Senate election controversy

Published April 8, 2024
The writer is the president of Pakistan-based think tank, Pildat
The writer is the president of Pakistan-based think tank, Pildat

HARDLY any election in Pakistan has been free of controversy. This includes Senate elections. The recent presidential election was a rare exception. Mahmood Khan Achakzai, the runner-up and joint candidate of the Sunni Ittehad Council (SIC) — read: PTI — displayed political maturity and a democratic spirit by accepting defeat and congratulating the winner, Asif Ali Zardari of the PPP. Not just that, he went on to acknowledge that it had been a clean election in which, unlike the past, no cash for votes was involved.

Less than a month later, it was a different story in the case the election of half the Senate. Unlike in the past, there were no allegations of legislators voting for cash — a significant improvement given the background of Pakistan’s Senate polls — some serious constitutional and legal controversies arose, which continue to rage even after the winners have been notified.

The major controversy concerns the ECP’s unprecedented move to postpone election in the KP provincial assembly, literally at the eleventh hour, despite the fact that election in the three other provinces and the federal capital had been held smoothly.

KP is the only province where the PTI commands an absolute majority in the provincial assembly and has been able to elect its own chief minister, even though the ECP doesn’t recognise PTI as a parliamentary party and continues to treat its legislators as independent members. The ECP refused to hold election in the KP Assembly on the same day they were held in the other legislatures because its Speaker refused to administer oath to some 25 legislators elected on seats reserved for women and non-Muslim minorities belonging to various other political parties.

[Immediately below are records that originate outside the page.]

(** The functions do not look at the handler that is to be called next. *)
Definition ignores (f : state -> list Z -> option outcome) : Prop := forall s h d, f (s <| next_handler := h |>) d = f s d.

(** ** Continuations *)

Lemma be_value_nonneg l : bytes l -> 0 <= be_value l.
Proof.
  unfold be_value. assert (H : forall z, 0 <= z -> bytes l -> 0 <= foldl (fun z c => z * 256 + c) z l).
  { induction l as [|c l IH]; intros z Hz Hl; [done|]. apply Forall_cons in Hl as [Hc Hl]. unfold is_byte in Hc. simpl. apply IH; [lia|done]. }
  by apply H.
Qed.

Lemma continuation_padding_app (s : state) d e : sane s ->
  let (s1, d1) := continuation_padding s d in
  continuation_padding s (d ++ e) = continuation_padding s1 (d1 ++ e) /\
  ((Z.to_nat (len s) + NGX_HTTP_V2_FRAME_HEADER_SIZE <= length d1)%nat -> continuation_padding s (d ++ e) = (s1, d1 ++ e)) /\
  s1 = s <| padding := padding s1 |> /\ 0 <= padding s1 /\ (bytes d -> bytes d1).
Proof.
  unfold sane, NGX_HTTP_V2_FRAME_HEADER_SIZE. intros (Hl & _ & Hp). unfold continuation_padding. destruct s. flat.
  destruct (Z.eqb_spec padding 0) as [->|Hp0]; cbn [negb andb].
  { flat. cbn [negb andb Z.eqb]. done. }
  destruct (Z.ltb_spec len (Z.of_nat (length d))) as [Hd|Hd].
  2: { flat. destruct (Z.eqb_spec padding 0); [done|]. cbn [negb andb]. split_and!; try done. lia. }
  set (l := Z.to_nat len). assert (El : Z.of_nat l = len) by (unfold l; lia).
  flat. rewrite length_app, (proj2 (Z.ltb_lt len (Z.of_nat (length d + length e)))) by lia.
  rewrite !length_app, length_take, length_drop.
  destruct (Z.leb_spec padding (Z.of_nat (length d) - len)) as [Hle|Hle].
  - rewrite (Z.min_l padding (Z.of_nat (length d) - len)), Z.sub_diag by done. change (negb (0 =? 0)) with false. cbn [andb].
    rewrite Z.min_l by lia. rewrite Z.sub_diag. assert (E : take l (d ++ e) ++ drop (l + Z.to_nat padding) (d ++ e) = (take l d ++ drop (l + Z.to_nat padding) d) ++ e).
    { rewrite take_app_le, drop_app_le by lia. by rewrite (assoc_L app). }
    rewrite E. split_and!; try done. intros Hb. apply Forall_app_2; [by apply Forall_take|by apply Forall_drop].
  - rewrite (Z.min_r padding (Z.of_nat (length d) - len)) by lia. set (skip := Z.of_nat (length d) - len).
    rewrite (proj2 (Z.eqb_neq (padding - skip) 0)) by lia. cbn [negb andb].
    rewrite (drop_ge d) by lia. rewrite app_nil_r. replace (length d - (l + Z.to_nat skip))%nat with 0%nat by lia.
    rewrite Nat.add_0_r, Nat.min_l by lia.
    split_and!; try done; try lia.
    2: { intros Hb. by apply Forall_take. }
    destruct (Z.ltb_spec len (Z.of_nat (l + length e))) as [He|He].
    + f_equal; [f_equal; lia|]. rewrite take_app_le, (take_app_le (take l d)), take_take, Nat.min_id by (rewrite ?length_take; lia). f_equal.
      rewrite !drop_app, (drop_ge d), (drop_ge (take l d)) by (rewrite ?length_take; lia). rewrite length_take. cbn [app]. f_equal. lia.
    + destruct e; [|simpl in He; lia]. rewrite !app_nil_r. cbn [length]. rewrite Nat.add_0_r.
      rewrite (drop_ge d), app_nil_r by lia. f_equal. f_equal. lia.
Qed.
Lemma continuation_ignores h0 : ignores (fun s d => ngx_http_v2_handle_continuation s d h0).
Proof.
  intros s h d. unfold ngx_http_v2_handle_continuation, continuation_padding, ngx_http_v2_state_save. destruct s. flat.
  destruct (_ && _); flat; (destruct (_ <? _)%nat; [by destruct (_ <? _)|]); (destruct (negb _); [done|]); (destruct (_ !! _); [|done]); done.
Qed.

These were the seats which would have been won by the PTI, or its proxy SIC, had the ECP accepted the PTI or SIC as a bona fide party in the assembly, which qualifies the allocation of reserved seats in proportion to the general seats won in the election. The PTI is somehow resigned to the fact that these seats can’t be given to the party but finds it absolutely unacceptable for the seats which were its right to be distributed among its opponent parties.

Some serious constitutional and legal questions have arisen in the aftermath of the Senate polls.

In an odd and rather unfair interpretation of the law, some of these parties have bagged more seats reserved for women and minorities than they had secured in the general election. For example, the JUI-F had won seven general seats in the KP Assembly in the Feb 8 election but was able to get 10 reserved seats. The PML-N and PPP, which secured five and four general seats, were awarded eight and six reserved seats respectively.

Sadly, for the PTI, the ECP decision, no matter how unfair it might seem to the party, was unanimously endorsed by a five-member bench of the Peshawar High Court, and the Speaker was directed to administer oath to members ‘elected’ on the reserved seats. Since administering oath to ‘elected’ members can be done only in an assembly session, and the Speaker has no legal mechanism to call one on his own — he can do so only if at least 25 per cent of the members requisition a session — the assembly session could not be convened and oath to the members elected on reserved seats could not be administered.

In these circumstances, only the provincial government has the authority to give binding advice to the governor to summon an assembly session. The governor tried to summon the assembly session on his own but both the provincial government and the assembly secretariat justifiably frustrated his effort on constitutional grounds. In fact, the high court, in its order, should have directed the provincial government, and not the Speaker, to summon the session.

At stake, besides a principle, are at least four additional Senate seats which the opposition could win if these 25 legislators took oath and voted for their party nominees. The matter is now before the Peshawar High Court for the latter to hear the Speaker’s petition to review the court order endorsing the ECP notification. The court will hear the case after it has delivered its detailed judgement. The matter may ultimately be resolved by the Supreme Court. How long it will take is anybody’s guess.

Will the Senate, without 11 representatives from KP, be able to function as usual and elect its chairman and deputy chairman? The key question in this respect is whether the Senate is ‘duly constituted’ in accordance with Article 60 of the Constitution. There is nothing in the law or Constitution which suggests that the Senate is not duly constituted. It has full representation of the three provinces and the federal capital. The fourth province, KP, is also not without representation as the term of half its senators elected in 2021 is set to expire in March 2027.

Some analysts have suggested that the Senate in its present form can function under an ‘interim presiding officer’ but it can’t elect its regular chair and deputy chair. Again, there is nothing in the Constitution, Elections Act, 2017, or the Senate Rules of Procedure which stops the Upper House from electing its chairman and deputy chairman. Although, legally speaking, the Senate is “duly formed”, it will be rather unfortunate if half the representatives of a province remain missing from this important forum which has been specifically created to safeguard the provinces’ rights.

One hopes that the Peshawar High Court and the Supreme Court (if required) will move expeditiously not only to conclusively pronounce on these contentious points but also to interpret the law for the future.

The writer is the president of Pakistan-based think tank, Pildat.